Yes, nrpe_allowed_hosts is a parameter you have to set (on all the monitored hosts) with the addess(es) of the Nagios server (and possibily add localhost and $ipaddress)
My simple experiment says yes, but throwing Foreman in the middle makes it more difficult. Should I hardcode the Nagios Server's IP? I still struggle with how parameters in your modules work
through Foreman. I have worked through some of those issues, but the
latest has to do with the nrpe_allowed_hosts parameter.
There are different approaches you can follow to integrate Example42 modules with Foreman (or generally with any other ENC) and they are related to how Example42 modules accept parameters:
- Via direct class declaration, with all the needed parameters explicitely set
- Via Hiera using key names like $modulename_$parameter (example: openssh_template) or (default behaviour on Puppet3) openssh::template
- Via Top Scope variables (as the ones that are set in Foreman), like $::openssh_template
On Foreman therefore you have to:
1- Clone Example42 modules in your PuppetMaster's modulepath
2- Have a Foreman-Proxy running on the PuppetMaster
3- Import all the classes in Foreman (Menu More/ Configuration / Puppet Classes / Import from <puppetmaster ). This may take a while.

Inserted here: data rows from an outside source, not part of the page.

(** ** The status machine *)

Definition device_status_can_transit (from to : device_status) : bool :=
  if decide (from = to) then true else
  let goes s := bool_decide (to = s) in
  match from with
  | DEVICE_STATUS_DISABLED => goes DEVICE_STATUS_READY || goes DEVICE_STATUS_UNINIT
  | DEVICE_STATUS_UNINIT =>
      goes DEVICE_STATUS_READY || goes DEVICE_STATUS_ERROR || goes DEVICE_STATUS_DISABLED
  | DEVICE_STATUS_READY =>
      goes DEVICE_STATUS_PROBED || goes DEVICE_STATUS_DISABLED || goes DEVICE_STATUS_ERROR
  | DEVICE_STATUS_PROBED =>
      goes DEVICE_STATUS_RUNNING || goes DEVICE_STATUS_SUSPENDED || goes DEVICE_STATUS_READY ||
      goes DEVICE_STATUS_REMOVED || goes DEVICE_STATUS_ERROR
  | DEVICE_STATUS_RUNNING =>
      goes DEVICE_STATUS_SUSPENDED || goes DEVICE_STATUS_READY || goes DEVICE_STATUS_REMOVED ||
      goes DEVICE_STATUS_ERROR || goes DEVICE_STATUS_PROBED
  | DEVICE_STATUS_SUSPENDED =>
      goes DEVICE_STATUS_RUNNING || goes DEVICE_STATUS_READY || goes DEVICE_STATUS_REMOVED ||
      goes DEVICE_STATUS_ERROR
  | DEVICE_STATUS_ERROR => goes DEVICE_STATUS_REMOVED
  | DEVICE_STATUS_REMOVED => goes DEVICE_STATUS_READY || goes DEVICE_STATUS_DISABLED
  end.

(** [lock_ok]: the mutex is obtained within the timeout. *)
Definition device_set_status (lock_ok : bool) (pdev : option device) (status : device_status)
    : Z * option device :=
  match pdev with
  | None => (MINI_ERR_INVAL, None)
  | Some d =>
      if dv_lock d && negb lock_ok then (MINI_ERR_BUSY, pdev) else
      if negb (device_status_can_transit (dv_status d) status) then (MINI_ERR_INVAL, pdev)
      else (MINI_OK, Some (dv_set_status d status))
  end.

Definition device_set_priv (pdev : option device) (priv : Z) : Z * option device :=
  match pdev with
  | None => (MINI_ERR_INVAL, None)
  | Some d => (MINI_OK, Some (dv_set_priv d priv))
  end.

(** The result is the pointer, or the code of an error pointer. *)
Definition device_get_priv (pdev : option device) : Z + Z :=
  match pdev with
  | None => inr MINI_ERR_INVAL
  | Some d => if dv_priv_data d =? 0 then inr MINI_ERR_NODEV else inl (dv_priv_data d)
  end.

Definition device_get_status (pdev : option device) : device_status :=
  match pdev with None => DEVICE_STATUS_DISABLED | Some d => dv_status d end.

Definition device_get_name (pdev : option device) : option cstring :=
  d ← pdev; n ← dv_node d; nd_name n.

Definition device_get_compatible (pdev : option device) : option cstring :=
  d ← pdev; n ← dv_node d; nd_compatible n.

Definition device_get_criticality (pdev : option device) : device_criticality :=
  match d ← pdev; dv_node d with
  | None => DEVICE_CRIT_WARNING
  | Some n => nd_criticality n
  end.

(** [MINI_OK] means the mutex is held. *)
Definition device_lock (lock_ok : bool) (pdev : option device) : Z :=
  match pdev with
  | None => MINI_ERR_INVAL
  | Some d => if negb (dv_lock d) then MINI_ERR_BUSY
              else if lock_ok then MINI_OK else MINI_ERR_BUSY
  end.

Definition device_unlock (unlock_ok : bool) (pdev : option device) : Z :=
  match pdev with
  | None => MINI_ERR_INVAL
  | Some d => if negb (dv_lock d) then MINI_ERR_INVAL
              else if unlock_ok then MINI_OK else MINI_ERR_IO
  end.

(** ** The VFS entry points *)
Section vfs.
(** A driver's handler: its code on the device, and its return value. *)
Context (call : Z -> device -> Z * device).

(** What an entry point did: the handler it called, if any. *)
Inductive vfs_event :=
  | EvOpen (ret : Z) | EvClose (ret : Z) | EvSuspend (ret : Z) | EvResume (ret : Z)
  | EvIo (ret : Z) | EvRemoved.

Definition device_open (lock_ok : bool) (pdev : option device)
    : Z * option device * list vfs_event :=
  match pdev with
  | None => (MINI_ERR_INVAL, None, [])
  | Some d =>
      if negb (device_lock lock_ok pdev =? MINI_OK) then (MINI_ERR_BUSY, pdev, []) else
      match o ← dv_ops d; (match fo_open o with Some h => Some h | None => fo_init o end) with
      | None => (MINI_ERR_IO, pdev, [])
      | Some h =>
          if decide (dv_status d = DEVICE_STATUS_RUNNING) then (MINI_OK, pdev, []) else
          if decide (dv_status d ≠ DEVICE_STATUS_PROBED) then (MINI_ERR_IO, pdev, []) else
          let '(ret, d1) := call h d in
          let d2 := if ret =? MINI_OK
                    then (device_set_status true (Some d1) DEVICE_STATUS_RUNNING).2
                    else Some d1 in
          (ret, d2, [EvOpen ret])
      end
  end.

Definition device_close (lock_ok : bool) (pdev : option device)
    : Z * option device * list vfs_event :=
  match pdev with
  | None => (MINI_ERR_INVAL, None, [])
  | Some d =>
      if negb (device_lock lock_ok pdev =? MINI_OK) then (MINI_ERR_BUSY, pdev, []) else
      match o ← dv_ops d; fo_close o with
      | None => (MINI_ERR_IO, pdev, [])
      | Some h =>
          if decide (dv_status d ≠ DEVICE_STATUS_RUNNING /\ dv_status d ≠ DEVICE_STATUS_SUSPENDED)
          then (MINI_ERR_IO, pdev, []) else
          let '(ret, d1) := call h d in
          let d2 := if ret =? MINI_OK
                    then (device_set_status true (Some d1) DEVICE_STATUS_PROBED).2
                    else Some d1 in
          (ret, d2, [EvClose ret])
      end
  end.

At this point you have different alternatives on where to place your data:
4a- Once all the classes are imported Foreman can manage directly their parameters and you can use Smart Variables to set them. There parameters are used in parametrized classes declarations (via the ENC).
4b- You can use Foreman to Include classes and set "normal" variables (as the ones you can set per HostGroups/Node/OperatingSystem... in the Parameters tab). These parameters appear as top scope variables.

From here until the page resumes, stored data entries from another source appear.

(** The body of the inner loop for one id of the order. *)
Definition probe_one (st : probe_st) (id : Z) : option probe_st :=
  let devs := ps_devs st in
  if (id <? 0) || (id >=? board_dev_count) then Some st else
  match dev_get devs id with
  | None => Some st
  | Some d =>
      if decide (dv_status d = DEVICE_STATUS_DISABLED) then Some st else
      if is_direct d then Some st else
      if decide (dv_status d = DEVICE_STATUS_PROBED \/ dv_status d = DEVICE_STATUS_RUNNING)
      then Some st else
      if device_dependency_not_ready devs d then
        if device_dependency_pending devs d
        then Some (mk_ps devs (ps_ok st) (ps_fail st) (ps_deferred st + 1))
        else Some (mk_ps (set_status_at devs id DEVICE_STATUS_DISABLED) (ps_ok st)
                     (u8 (ps_fail st + 1)) (ps_deferred st))
      else
      match probe_fn id with
      | None =>
          let devs1 := set_status_at devs id DEVICE_STATUS_DISABLED in
          match device_get_name (Some d) with
          | None | Some [] => Some (mk_ps devs1 (ps_ok st) (ps_fail st) (ps_deferred st))
          | Some _ => probe_failed st devs1 id d
          end
      | Some probe =>
          let '(ret, devs1) := probe devs in
          if ret =? MINI_OK then
            let devs2 := set_status_at devs1 id DEVICE_STATUS_PROBED in
            d2 ← dev_get devs2 id;
            let '(open_ret, devs3) :=
              match o ← dv_ops d2; (match fo_open o with Some h => Some h | None => fo_init o end) with
              | Some _ =>
                  let '(r, d3, _) := device_open call true (Some d2) in
                  (r, match d3 with Some d3 => <[Z.to_nat id := d3]> devs2 | None => devs2 end)
              | None => (MINI_OK, devs2)
              end in
            if negb (open_ret =? MINI_OK)
            then probe_failed st (set_status_at devs3 id DEVICE_STATUS_ERROR) id d2
            else Some (mk_ps devs3 (u8 (ps_ok st + 1)) (ps_fail st) (ps_deferred st))
          else if ret =? MINI_ERR_DEFER
          then Some (mk_ps devs1 (ps_ok st) (ps_fail st) (ps_deferred st + 1))
          else probe_failed st (set_status_at devs1 id DEVICE_STATUS_ERROR) id d
      end
  end.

4c- You can use Foreman to include classes and place on Hiera all your parameters
4d- You can use Foreman to include classes and place your variables in Foreman and/or in your custom site module (where you already have to place your local files and templates).

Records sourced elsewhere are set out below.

Lemma clients_of_insert p cs : ∀ n c c',
  cs !! n = Some c ->
  clients_of p (<[n := c']> cs) = clients_of p cs - client_of p c + client_of p c'.
Proof.
  induction cs as [|x cs IH]; intros [|n] c c'; simpl; try done.
  - intros [= ->]. lia.
  - intros H. rewrite (IH n c c' H). lia.
Qed.

Lemma clients_of_range p cs : 0 <= clients_of p cs <= Z.of_nat (length cs).
Proof.
  induction cs as [|x cs IH]; simpl; [lia|]. unfold client_of.
  destruct (bool_decide _); [lia|]. destruct (_ =? _); lia.
Qed.

Lemma clients_of_none p cs :
  (∀ n c, cs !! n = Some c -> sc_pdev c ≠ None -> sc_host c ≠ p) -> clients_of p cs = 0.
Proof.
  induction cs as [|x cs IH]; intros H; [done|]. simpl.
  rewrite IH by (intros n c Hc; apply (H (S n) c Hc)). unfold client_of.
  case_bool_decide as E; [done|]. destruct (Z.eqb_spec (sc_host x) p) as [Ep|]; [|done].
  by destruct (H 0%nat x eq_refl E).
Qed.

Lemma used_host s T i : spi_body s T -> i ∈ T -> ∃ h, arr_get (spi_hosts s) i = Some h.
Proof.
  intros I Hi. pose proof (si_range _ _ I i Hi). pose proof (si_hosts _ _ I).
  destruct (arr_get_in (spi_hosts s) i) as [h Hh]; [lia|eauto].
Qed.

Lemma arr_get_insert {A} (l : list A) i j x :
  0 <= i < Z.of_nat (length l) ->
  arr_get (<[Z.to_nat i := x]> l) j = if decide (j = i) then Some x else arr_get l j.
Proof.
  intros Hi. unfold arr_get. destruct (decide (j = i)) as [->|Hne].
  - rewrite (proj2 (Z.leb_le 0 i)) by lia. apply list_lookup_insert_eq. lia.
  - destruct (Z.leb_spec 0 j); [|done]. by rewrite list_lookup_insert_ne by lia.
Qed.

(** ** Lookups *)

#[local] Arguments mini_slot_is_used : simpl never.
#[local] Arguments bus_controller_bind_full : simpl never.
#[local] Arguments bus_controller_unbind : simpl never.

Lemma is_used_spec s T i :
  pool_owns s T -> 0 <= i < SPI_BUS_HOST_MAX ->
  mini_slot_is_used (Some (spi_host_pool_ctrl s)) i = Some (bool_decide (i ∈ T)).
Proof.
  intros (u & Ec & [_ Hl] & R) Hi. rewrite Ec. unfold mini_slot_is_used. rewrite Z.geb_leb.
  rewrite (proj2 (Z.ltb_ge i 0)), (proj2 (Z.leb_gt _ _)) by lia. simpl.
  destruct (arr_get_in u i) as [x Hx]; [lia|]. rewrite Hx. simpl.
  apply arr_get_Some in Hx as [_ Hx]. f_equal. apply eq_bool_prop_intro.
  rewrite bool_decide_spec, negb_True, Is_true_true, Z.eqb_eq, (R i). naive_solver.
Qed.

Lemma host_scan_spec s T pdev n : ∀ i,
  spi_inv s T -> 0 <= i -> i + Z.of_nat n <= SPI_BUS_HOST_MAX ->
  ∃ r, host_scan s pdev i n = Some r /\
    match r with
    | Some j => j ∈ T /\ ∃ h, arr_get (spi_hosts s) j = Some h /\ sh_pdev h = pdev
    | None => True
    end.
Proof.
  induction n as [|n IH]; intros i I Hi Hn; [by exists None|]. simpl.
  rewrite (is_used_spec s T i (proj1 I)) by lia. simpl.
  destruct (IH (i + 1) I) as (r & Hr & Hj); [lia|lia|].
  case_bool_decide as Hu; [|by exists r].
  destruct (used_host s T i (proj2 I) Hu) as [h Hh]. rewrite Hh. simpl.
  case_bool_decide; [|by exists r]. exists (Some i). eauto.
Qed.

Lemma host_from_device_spec s T pdev :
  spi_inv s T ->
  ∃ r, spi_host_from_device s pdev = Some r /\
    match r with
    | Some j => j ∈ T /\ ∃ h, arr_get (spi_hosts s) j = Some h /\ sh_pdev h = pdev
    | None => True
    end.
Proof. intros I. apply (host_scan_spec s T); [done|lia|lia]. Qed.

Lemma client_from_device_spec s T pdev :
  spi_body s T ->
  spi_client_from_device s pdev = Some None \/
  (∃ c, spi_client_from_device s pdev = Some (Some (client_id pdev)) /\
     0 <= client_id pdev < DEV_ID_COUNT nodes /\
     arr_get (spi_clients s) (client_id pdev) = Some c /\ sc_pdev c ≠ None).
Proof.
  intros I. unfold spi_client_from_device. rewrite Z.geb_leb. pose proof (si_clients _ _ I).
  destruct (Z.ltb_spec (client_id pdev) 0), (Z.leb_spec (DEV_ID_COUNT nodes) (client_id pdev));
    simpl; auto.
  destruct (arr_get_in (spi_clients s) (client_id pdev)) as [c Hc]; [lia|]. rewrite Hc. simpl.
  case_bool_decide; [auto|]. right. by exists c.
Qed.

Lemma lookup_entry s T id :
  spi_body s T -> -1 <= id ->
  ∃ r c, lookup_controller nodes id (spi_table s) = Some (r, c) /\
    match c with
    | Some id' => r = MINI_OK /\ ∃ ct, arr_get (bt_controllers (spi_table s)) id' = Some ct /\
                  bt_map nodes (spi_table s) id' = Some ct
    | None => r = MINI_ERR_NODEV
    end.
Proof.
  intros I Hid. unfold lookup_controller. destruct (bad_id nodes id) eqn:Eb; [by eexists _, None|].
  pose proof (bad_id_false nodes id Hid Eb). destruct (si_table _ _ I) as [H1 H2].
  destruct (arr_get_in (bt_used (spi_table s)) id) as [u Hu]; [lia|]. rewrite Hu. simpl.
  destruct (u =? 0) eqn:E0; [by eexists _, None|]. eexists _, (Some id). split; [done|].
  split; [done|]. destruct (arr_get_in (bt_controllers (spi_table s)) id) as [ct Hct]; [lia|].
  exists ct. split; [done|]. apply arr_get_Some in Hct as [_ Hct]. apply arr_get_Some in Hu as [_ Hu].
  unfold bt_map. rewrite Eb, (proj2 (Z.ltb_ge id 0)) by lia. simpl. rewrite Hu. simpl. by rewrite E0.
Qed.

Lemma get_entry s T pdev :
  spi_body s T ->
  ∃ r c, bus_controller_get board_dev_find nodes (dev pdev) (spi_table s) = Some (r, c) /\
    match c with
    | Some id => r = MINI_OK /\ ∃ ct, arr_get (bt_controllers (spi_table s)) id = Some ct /\
                  bt_map nodes (spi_table s) id = Some ct
    | None => r ≠ MINI_OK
    end.
Proof.
  intros I. unfold bus_controller_get. destruct (dev pdev) as [d|]; [|by eexists _, None].
  destruct (lookup_entry s T (device_to_id board_dev_find (Some d)) I) as (r & c & -> & H);
    [by apply device_to_id_ge|]. eexists _, _. split; [done|]. destruct c; [done|by rewrite H].
Qed.

Lemma of_entry s T pdev :
  spi_body s T ->
  ∃ r c, bus_controller_of board_dev_find nodes devs (dev pdev) (spi_table s) = Some (r, c) /\
    match c with
    | Some id => r = MINI_OK /\ ∃ ct, arr_get (bt_controllers (spi_table s)) id = Some ct /\
                  bt_map nodes (spi_table s) id = Some ct
    | None => True
    end.
Proof.
  intros I. unfold bus_controller_of. destruct (dev pdev) as [d|]; [|by eexists _, None].
  assert (H : ∀ id, -1 <= id -> ∃ r c, lookup_controller nodes id (spi_table s) = Some (r, c) /\
    match c with
    | Some id => r = MINI_OK /\ ∃ ct, arr_get (bt_controllers (spi_table s)) id = Some ct /\
                  bt_map nodes (spi_table s) id = Some ct
    | None => True
    end).
  { intros id Hid. destruct (lookup_entry s T id I Hid) as (r & c & -> & H).
    eexists _, _. split; [done|]. by destruct c. }
  destruct (device_get_parent nodes (Some d)) as [|code|i]; [apply H|by eexists _, None|apply H].
  - by apply device_to_id_ge.
  - by apply device_to_id_ge.
Qed.

(** The role of a host is found without a wild pointer. *)
Lemma role_spec s T pdev : spi_body s T -> ∃ r, spi_host_role_impl s pdev = Some r.
Proof.
  intros I. unfold spi_host_role_impl. case_bool_decide; [by eexists|].
  destruct (get_entry s T pdev I) as (r & c & -> & H1). cbn [mbind option_bind].
  assert (∃ r' c', (if r =? MINI_OK then Some (r, c)
             else bus_controller_of board_dev_find nodes devs (dev pdev) (spi_table s)) = Some (r', c') /\
     match c' with
     | Some id => ∃ ct, arr_get (bt_controllers (spi_table s)) id = Some ct /\
                  bt_map nodes (spi_table s) id = Some ct
     | None => True end) as (r' & c' & -> & H2).
  { destruct (r =? MINI_OK); [eexists r, c; split; [done|]; destruct c; [apply H1|done]|].
    destruct (of_entry s T pdev I) as (r2 & c2 & -> & H2). eexists _, _. split; [done|].
    destruct c2; [apply H2|done]. }
  cbn [mbind option_bind]. destruct (negb (r' =? MINI_OK)); [by eexists|].
  destruct c' as [id|]; [|by eexists]. destruct H2 as (ct & -> & Hm). cbn [mbind option_bind].
  destruct (bc_type ct =? BUS_TYPE_SPI) eqn:Et; simpl; [|by eexists]. apply Z.eqb_eq in Et.
  destruct (bc_hw_ctx ct =? 0); [by eexists|].
  destruct (si_entry _ _ I id ct Hm Et) as (i & h & Hi & Hh & -> & _).
  rewrite host_index_ptr by (by apply (si_range _ _ I)). simpl. rewrite Hh. simpl. by eexists.
Qed.
(** ** The table *)

Lemma bind_spec t pdev ty ops ctx :
  bt_wf nodes t ->
  ∃ r t', bus_controller_bind_full board_dev_find nodes (dev pdev) ty ops ctx t = Some (r, t') /\
    bt_wf nodes t' /\
    ((r ≠ MINI_OK /\ t' = t) \/
     (r = MINI_OK /\ ∀ id, bt_map nodes t' id =
        if decide (id = device_to_id board_dev_find (dev pdev)) then Some (mk_ctlr ty ops ctx)
        else bt_map nodes t id)).
Proof.
  intros WF. pose proof WF as [H1 H2]. unfold bus_controller_bind_full.
  destruct (dev pdev) as [d|]; [|eexists _, _; eauto].
  destruct (ty =? 0); [eexists _, _; eauto|].
  destruct (bad_id nodes (device_to_id board_dev_find (Some d))) eqn:Eb; [eexists _, _; eauto|].
  pose proof (bad_id_false nodes _ (device_to_id_ge board_dev_find Hfind (Some d)) Eb).
  rewrite !arr_set_in by lia. simpl. eexists _, _. split; [done|].
  split; [split; simpl; rewrite length_insert; lia|]. right. split; [done|].
  intros id. by rewrite bt_map_update.
Qed.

There are some variations on these patterns, which basically relate to how much information you want to place in Foreman GUI and how much in external files (either hiera or custom modules), but they somehow depend on personal needs and choices.
Your example shows something like -
nrpe_allowed_hosts => [ '127.0.0.1', $::ipaddress, '<nagios server ip>' ]
I'm guessing, since I don't know NRPE and Nagios well enough, that we can't drop the $::ipaddress, and the nagios IP has to be an IP, not a name. I've tried setting a global parameter in Foreman called nagserver and setting it to the nagios server IP, but when the puppet agents run they get 400 Errors. I'm not sure if this is over the nagserver parameter or $::ipaddress. Both appear to show up in the host yaml as literal strings, not substituted with their values.
You wouldn't happen to have a suggestion?
A possible approach can be:
- [Optional] Set on Foreman something like $nagiosserver=<ip of your server>
- Include in Foreman a custom class (like 'site')
- In site/manifests/init.pp, where you have the site class, used by all your modules, you you place something like:
class { 'nrpe':
nrpe_allowed_hosts => [ '127.0.0.1', $::ipaddress, '<nagios server ip>' ],
}
where <nagios server ip> is either $::nagiosserver (the top scope var that you set in Foreman) or directly the ip of your Nagios server.